On appeal, appellee David, individually, as independent executor of Robert's estate, and as trustee of the Amended Trust, argues Carol cannot carry her burden of establishing the probate court abused its discretion by denying her statutory bill of review because (1) she did not offer any evidence, and the probate court did not admit any evidence, in the bill-of-review proceeding; (2) she did not request the probate court in the bill-of-review proceeding to take judicial notice of any fact relating to the underlying will-contest proceeding and the probate court did not indicate it was taking judicial notice of any fact; (3) she did not object to the probate court failing to admit evidence or take judicial notice of any fact; (4) and she did not "present in any manner" the entire reporter's record of the will contest in the bill of review proceeding. We begin by addressing this argument by David because it is dispositive on the merits of Carol's first seven issues on appeal.

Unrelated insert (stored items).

(** * Vote casting and reconciliation: a shallow embedding

    The development follows the Python sources of the voting application:
    - [voting/emailjs_service.py]  (one-time codes kept in the cache),
    - [voting/models.py], [blockchain/models.py]  (the relational schema),
    - [blockchain/blockchain_client.py]  (the ledger client and the audit),
    - [blockchain/management/commands/blockchain_ops.py]  (audit bands),
    - [voting/views.py]  ([CastVoteView.post], the submission coordinator).

    Python functions that only compute become Rocq functions.  Code that
    touches the cache, the database, the session or the ledger is written in
    a state-and-exception monad, so that [try ... except] blocks, early
    [return]s and the order of effects read as in the source. *)

From Stdlib Require Import Ascii String ZArith Floats Uint63.
From stdpp Require Import base strings gmap list pretty.

(** ** Python exceptions and the effect monad *)

Inductive exn_class :=
  | JSONDecodeError
  | VoterDoesNotExist
  | PoliticalPartyDoesNotExist
  | BlockchainNetworkDoesNotExist
  | MultipleObjectsReturned
  | IntegrityError
  | TransactionManagementError
  | AttributeError
  | RuntimeFault.        (* any other subclass of Exception: transport, cache, ... *)

#[global] Instance exn_class_eq_dec : EqDecision exn_class.
Proof. solve_decision. Defined.

Record exn := Exn { exn_cls : exn_class; exn_str : string }.

Inductive result (A : Type) :=
  | Returns (a : A)
  | Raises (e : exn).
Arguments Returns {A} a.
Arguments Raises {A} e.

(** A computation over a store [S] either returns or raises, and in both
    cases leaves a store behind (Python does not undo effects on raise). *)
Definition M (S A : Type) : Type := S -> result A * S.

Definition ret {S A} (a : A) : M S A := fun s => (Returns a, s).

Definition raise {S A} (e : exn) : M S A := fun s => (Raises e, s).

Definition bind {S A B} (m : M S A) (k : A -> M S B) : M S B :=
  fun s => match m s with
           | (Returns a, s') => k a s'
           | (Raises e, s') => (Raises e, s')
           end.

(** [try: body except Exception as e: handler e] *)
Definition try_except {S A} (body : M S A) (handler : exn -> M S A) : M S A :=
  fun s => match body s with
           | (Returns a, s') => (Returns a, s')
           | (Raises e, s') => handler e s'
           end.

(** [try: body except cls: handler] for one exception class. *)
Definition try_except_on {S A} (cls : exn_class)
    (body : M S A) (handler : M S A) : M S A :=
  fun s => match body s with
           | (Returns a, s') => (Returns a, s')
           | (Raises e, s') =>
               if bool_decide (exn_cls e = cls) then handler s' else (Raises e, s')
           end.

Definition gets {S A} (f : S -> A) : M S A := fun s => (Returns (f s), s).

Definition modify {S} (f : S -> S) : M S unit := fun s => (Returns tt, f s).

Declare Scope py_scope.
Delimit Scope py_scope with py.
Notation "x <- c1 ;; c2" := (bind c1 (fun x => c2))
  (at level 100, c1 at next level, right associativity) : py_scope.
Notation "c1 ;;; c2" := (bind c1 (fun _ => c2))
  (at level 100, right associativity) : py_scope.

(** Values the platform computes and the model does not look into: SHA-256
    and the decimal rendering of the float returned by [time.time()].  A
    wall-clock reading is a number of microseconds since the epoch. *)
Class Platform := {
  sha256_hexdigest : string -> string;
  str_of_time : Z -> string;
}.

(** [int(time.time())] *)
Definition int_of_time (t : Z) : Z := Z.quot t 1000000.

(** [s.split(sep)[0]] *)
Fixpoint split_head (sep : Ascii.ascii) (s : string) : string :=
  match s with
  | EmptyString => EmptyString
  | String c rest =>
      if bool_decide (c = sep) then EmptyString else String c (split_head sep rest)
  end.

(** Python truthiness of a string. *)
Definition truthy (s : string) : bool := negb (bool_decide (s = "")).

(** A [uuid.UUID] object, kept by its canonical text [str(u)]. *)
Record UUID := MkUUID { uuid_str : string }.

(** The value a caller hands over where the code expects a party
    identifier: a [str], or the [uuid.UUID] that a [UUIDField] reads back. *)
Inductive py_id :=
  | PyStr (s : string)
  | PyUUID (u : UUID).

(** [s == v] for a [str] [s]: a [str] and a [UUID] never compare equal. *)
Definition str_eq (s : string) (v : py_id) : bool :=
  match v with
  | PyStr s' => bool_decide (s = s')
  | PyUUID _ => false
  end.

(** ** voting/emailjs_service.py *)

Module EmailJS.
Local Open Scope Z_scope.
Local Open Scope py_scope.

(** The dictionary kept under [email_verification_<email>]. *)
Record verification_data := VerificationData {
  code : string;
  created_at : Z;
  attempts : Z;
}.

(** The cache backend.  An entry set at time [t] with timeout [d] is live
    while the clock is before [t + d].  The backend can be out of order:
    [faulty op] tells which operations raise. *)
Inductive cache_op := OpGet | OpSet | OpDelete.

Record cache_entry := CacheEntry { value : verification_data; expires_at : Z }.

Record Cache := MkCache {
  entries : gmap string cache_entry;
  now : Z;
  faulty : cache_op -> bool;
}.

Definition cache_fault (op : string) : exn := Exn RuntimeFault ("cache backend: " +:+ op).

Definition cache_get (key : string) : M Cache (option verification_data) :=
  fun c =>
    if faulty c OpGet then (Raises (cache_fault "get"), c)
    else match entries c !! key with
         | Some e => if now c <? expires_at e then (Returns (Some (value e)), c)
                     else (Returns None, c)
         | None => (Returns None, c)
         end.

Definition cache_set (key : string) (v : verification_data) (timeout : Z) : M Cache unit :=
  fun c =>
    if faulty c OpSet then (Raises (cache_fault "set"), c)
    else (Returns tt,
          MkCache (<[key := CacheEntry v (now c + timeout)]> (entries c)) (now c) (faulty c)).

Definition cache_delete (key : string) : M Cache unit :=
  fun c =>
    if faulty c OpDelete then (Raises (cache_fault "delete"), c)
    else (Returns tt, MkCache (delete key (entries c)) (now c) (faulty c)).

Record EmailJSService := MkService {
  service_id : string;
  template_id : string;
  public_key : string;
  private_key : string;
  code_length : Z;
  code_expiry_minutes : Z;
  max_attempts : Z;
}.

(** [EmailJSService.__init__] *)
Definition init (sid tid pub priv : string) : EmailJSService :=
  MkService sid tid pub priv 6 15 3.

Definition is_configured (self : EmailJSService) : bool :=
  truthy (service_id self) && truthy (template_id self)
  && truthy (public_key self) && truthy (private_key self).

Definition cache_key (email : string) : string := "email_verification_" +:+ email.

Record template_params := TemplateParams {
  to_email : string;
  to_name : string;
  verification_code : string;
  expiry_minutes : Z;
}.

(** The dictionaries the service returns. *)
Record response := Response {
  success : bool;
  message : option string;
  error : option string;
  error_code : option string;
  remaining_attempts : option Z;
  emailjs_config : option (string * string * string * template_params);
}.

Definition failure (err code_ : string) : response :=
  Response false None (Some err) (Some code_) None None.

Definition store_verification_code (self : EmailJSService) (email code_ : string)
  : M Cache bool :=
  try_except
    (t <- gets now ;;
     cache_set (cache_key email) (VerificationData code_ t 0)
               (code_expiry_minutes self * 60) ;;;
     ret true)
    (fun _ => ret false).

Definition get_verification_data (email : string) : M Cache (option verification_data) :=
  try_except (cache_get (cache_key email)) (fun _ => ret None).

Definition clear_verification_code (email : string) : M Cache bool :=
  try_except (cache_delete (cache_key email) ;;; ret true) (fun _ => ret false).

Definition verify_code (self : EmailJSService) (email provided_code : string)
  : M Cache response :=
  try_except
    (verification_data <- get_verification_data email ;;
     match verification_data with
     | None =>
         ret (failure "No verification code found or code has expired" "CODE_NOT_FOUND")
     | Some vd =>
         if max_attempts self <=? attempts vd then
           clear_verification_code email ;;;
           ret (failure "Maximum verification attempts exceeded" "MAX_ATTEMPTS_EXCEEDED")
         else
           let vd' := VerificationData (code vd) (created_at vd) (attempts vd + 1) in
           cache_set (cache_key email) vd' (code_expiry_minutes self * 60) ;;;
           if bool_decide (code vd' = provided_code) then
             clear_verification_code email ;;;
             ret (Response true (Some "Email verified successfully") None None None None)
           else
             let remaining := max_attempts self - attempts vd' in
             ret (Response false None
                    (Some ("Invalid verification code. " +:+ pretty remaining
                           +:+ " attempts remaining"))
                    (Some "INVALID_CODE") (Some remaining) None)
     end)
    (fun _ => ret (failure "Verification failed due to system error" "SYSTEM_ERROR")).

To prevail on her statutory bill of review in the probate court, Carol was required to specifically allege and prove substantial error in the will contest judgment, see Estate of Jones, 286 S.W.3d at 100, and she had the burden to furnish this Court with a record supporting her allegations of error by the probate court in denying her statutory bill of review. See Christiansen v. Prezelski, 782 S.W.2d 842, 843 (Tex. 1990) (per curiam) (burden is on appellant to present sufficient record to show error requiring reversal); In re Guardianship of Winn, 372 S.W.3d 291, 297 (Tex. App.-Dallas 2012, no pet.).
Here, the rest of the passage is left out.